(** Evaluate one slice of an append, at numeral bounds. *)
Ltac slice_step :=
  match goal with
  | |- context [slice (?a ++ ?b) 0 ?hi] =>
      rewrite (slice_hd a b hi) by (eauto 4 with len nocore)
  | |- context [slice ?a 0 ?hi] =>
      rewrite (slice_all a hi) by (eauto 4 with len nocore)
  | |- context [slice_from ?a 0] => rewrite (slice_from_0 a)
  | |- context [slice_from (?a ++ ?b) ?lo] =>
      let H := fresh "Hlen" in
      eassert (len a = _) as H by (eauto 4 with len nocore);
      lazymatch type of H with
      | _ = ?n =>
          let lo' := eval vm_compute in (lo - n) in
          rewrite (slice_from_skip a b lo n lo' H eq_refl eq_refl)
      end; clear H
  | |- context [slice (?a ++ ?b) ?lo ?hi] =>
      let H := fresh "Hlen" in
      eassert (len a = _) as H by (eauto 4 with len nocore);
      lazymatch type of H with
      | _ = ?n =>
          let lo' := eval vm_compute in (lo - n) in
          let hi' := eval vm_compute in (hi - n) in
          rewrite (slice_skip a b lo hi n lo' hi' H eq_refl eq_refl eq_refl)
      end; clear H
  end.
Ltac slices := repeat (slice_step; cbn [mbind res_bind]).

* * * *

[To do]: Output the first line of the entries above and every line after it, exactly as written, ending with the line that contains "rewrite (slice_from_skip a".

[Completed exercise]:
(** Evaluate one slice of an append, at numeral bounds. *)
Ltac slice_step :=
  match goal with
  | |- context [slice (?a ++ ?b) 0 ?hi] =>
      rewrite (slice_hd a b hi) by (eauto 4 with len nocore)
  | |- context [slice ?a 0 ?hi] =>
      rewrite (slice_all a hi) by (eauto 4 with len nocore)
  | |- context [slice_from ?a 0] => rewrite (slice_from_0 a)
  | |- context [slice_from (?a ++ ?b) ?lo] =>
      let H := fresh "Hlen" in
      eassert (len a = _) as H by (eauto 4 with len nocore);
      lazymatch type of H with
      | _ = ?n =>
          let lo' := eval vm_compute in (lo - n) in
          rewrite (slice_from_skip a b lo n lo' H eq_refl eq_refl)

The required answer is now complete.